• [REQUIRED WORK] The data below is to be copied exactly, line by line.

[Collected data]

(** A cell no wider than its column is padded to the width of the
    column. *)
Lemma padCell_width (value : string) (width : Z) (rightAlign : bool) :
  displayWidth value <= width ->
  displayWidth (padCell displayWidth value width rightAlign) = width.
Proof.
  intro H. unfold padCell.
  destruct (Z.geb_spec (displayWidth value) width) as [Hge | Hlt]; [ lia | ].
  destruct rightAlign.
  - rewrite displayWidth_spaces_l by lia. lia.
  - rewrite displayWidth_spaces_r by lia. lia.
Qed.

(** The width of the cells from a column after the first one on, appended
    to what comes before them. *)
Lemma formatCells_width (row : list string) (widths : list Z) :
  forall (i : Z) (before : string),
    0 < i ->
    (forall k : nat, (k < List.length widths)%nat ->
       displayWidth (cellOf row (i + Z.of_nat k)) <= nth k widths 0) ->
    displayWidth
      (before ++ formatCells displayWidth rightAlignCols row i widths)
    = displayWidth before + sumZ widths + Z.of_nat (List.length widths).
Proof.
  induction widths as [ | wd rest IH ]; intros i before Hi Hfit.
  - simpl. rewrite string_app_nil_r. lia.
  - simpl formatCells.
    replace (i >? 0) with true by (symmetry; apply Z.gtb_lt; lia).
    change (" " ++ padCell displayWidth (cellOf row i) wd (rightAlignCols i)
              ++ formatCells displayWidth rightAlignCols row (i + 1) rest)%string
      with (String " "%char
              (padCell displayWidth (cellOf row i) wd (rightAlignCols i)
                 ++ formatCells displayWidth rightAlignCols row (i + 1) rest)).
    rewrite displayWidth_space.
    rewrite IH.
    + rewrite padCell_width.
      * simpl sumZ. simpl List.length. lia.
      * specialize (Hfit 0%nat ltac:(simpl; lia)).
        simpl in Hfit. now rewrite Z.add_0_r in Hfit.
    + lia.
    + intros k Hk. specialize (Hfit (S k) ltac:(simpl; lia)).
      simpl nth in Hfit.
      replace (i + 1 + Z.of_nat k) with (i + Z.of_nat (S k)) by lia.
      exact Hfit.
Qed.

(** A row whose cells fit the columns is as wide as the columns and the
    spaces between them. *)
Lemma formatRow_width (row : list string) (widths : list Z) :
  widths <> [] ->
  (forall k : nat, (k < List.length widths)%nat ->
     displayWidth (cellOf row (Z.of_nat k)) <= nth k widths 0) ->
  displayWidth (formatRow displayWidth rightAlignCols row widths)
  = sumZ widths + (Z.of_nat (List.length widths) - 1).
Proof.
  intros Hne Hfit. destruct widths as [ | wd rest ]; [ congruence | ].
  unfold formatRow. simpl formatCells.
  rewrite formatCells_width.
  - rewrite padCell_width.
    + simpl sumZ. simpl List.length. lia.
    + exact (Hfit 0%nat ltac:(simpl; lia)).
  - lia.
  - intros k Hk. specialize (Hfit (S k) ltac:(simpl; lia)).
    simpl nth in Hfit.
    match goal with
    | |- context [ cellOf row ?e ] => replace e with (Z.of_nat (S k)) by lia
    end.
    exact Hfit.
Qed.

Lemma widenFrom_length (row : list string) (widths : list Z) :
  forall i, List.length (widenFrom displayWidth row i widths)
            = List.length widths.
Proof.
  induction widths as [ | wd rest IH ]; intro i; simpl;
    [ reflexivity | now rewrite IH ].
Qed.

• [ANSWER BOX]
(** A cell no wider than its column is padded to the width of the
    column. *)
Lemma padCell_width (value : string) (width : Z) (rightAlign : bool) :
  displayWidth value <= width ->
  displayWidth (padCell displayWidth value width rightAlign) = width.
Proof.
  intro H. unfold padCell.
  destruct (Z.geb_spec (displayWidth value) width) as [Hge | Hlt]; [ lia | ].
  destruct rightAlign.
  - rewrite displayWidth_spaces_l by lia. lia.
  - rewrite displayWidth_spaces_r by lia. lia.
Qed.

(** The width of the cells from a column after the first one on, appended
    to what comes before them. *)
Lemma formatCells_width (row : list string) (widths : list Z) :
  forall (i : Z) (before : string),
    0 < i ->
    (forall k : nat, (k < List.length widths)%nat ->
       displayWidth (cellOf row (i + Z.of_nat k)) <= nth k widths 0) ->
    displayWidth
      (before ++ formatCells displayWidth rightAlignCols row i widths)
    = displayWidth before + sumZ widths + Z.of_nat (List.length widths).
Proof.
  induction widths as [ | wd rest IH ]; intros i before Hi Hfit.
  - simpl. rewrite string_app_nil_r. lia.
  - simpl formatCells.
    replace (i >? 0) with true by (symmetry; apply Z.gtb_lt; lia).
    change (" " ++ padCell displayWidth (cellOf row i) wd (rightAlignCols i)
              ++ formatCells displayWidth rightAlignCols row (i + 1) rest)%string
      with (String " "%char
              (padCell displayWidth (cellOf row i) wd (rightAlignCols i)
                 ++ formatCells displayWidth rightAlignCols row (i + 1) rest)).
    rewrite displayWidth_space.
    rewrite IH.
    + rewrite padCell_width.
      * simpl sumZ. simpl List.length. lia.
      * specialize (Hfit 0%nat ltac:(simpl; lia)).
        simpl in Hfit. now rewrite Z.add_0_r in Hfit.
    + lia.
    + intros k Hk. specialize (Hfit (S k) ltac:(simpl; lia)).
      simpl nth in Hfit.
      replace (i + 1 + Z.of_nat k) with (i + Z.of_nat (S k)) by lia.
      exact Hfit.
Qed.

(** A row whose cells fit the columns is as wide as the columns and the
    spaces between them. *)
Lemma formatRow_width (row : list string) (widths : list Z) :
  widths <> [] ->
  (forall k : nat, (k < List.length widths)%nat ->
     displayWidth (cellOf row (Z.of_nat k)) <= nth k widths 0) ->
  displayWidth (formatRow displayWidth rightAlignCols row widths)
  = sumZ widths + (Z.of_nat (List.length widths) - 1).
Proof.
  intros Hne Hfit. destruct widths as [ | wd rest ]; [ congruence | ].
  unfold formatRow. simpl formatCells.
  rewrite formatCells_width.
  - rewrite padCell_width.
    + simpl sumZ. simpl List.length. lia.
    + exact (Hfit 0%nat ltac:(simpl; lia)).
  - lia.
  - intros k Hk. specialize (Hfit (S k) ltac:(simpl; lia)).
    simpl nth in Hfit.
    match goal with
    | |- context [ cellOf row ?e ] => replace e with (Z.of_nat (S k)) by lia
    end.
    exact Hfit.
Qed.

Lemma widenFrom_length (row : list string) (widths : list Z) :
  forall i, List.length (widenFrom displayWidth row i widths)
            = List.length widths.
Proof.
  induction widths as [ | wd rest IH ]; intro i; simpl;
    [ reflexivity | now rewrite IH ].
Qed.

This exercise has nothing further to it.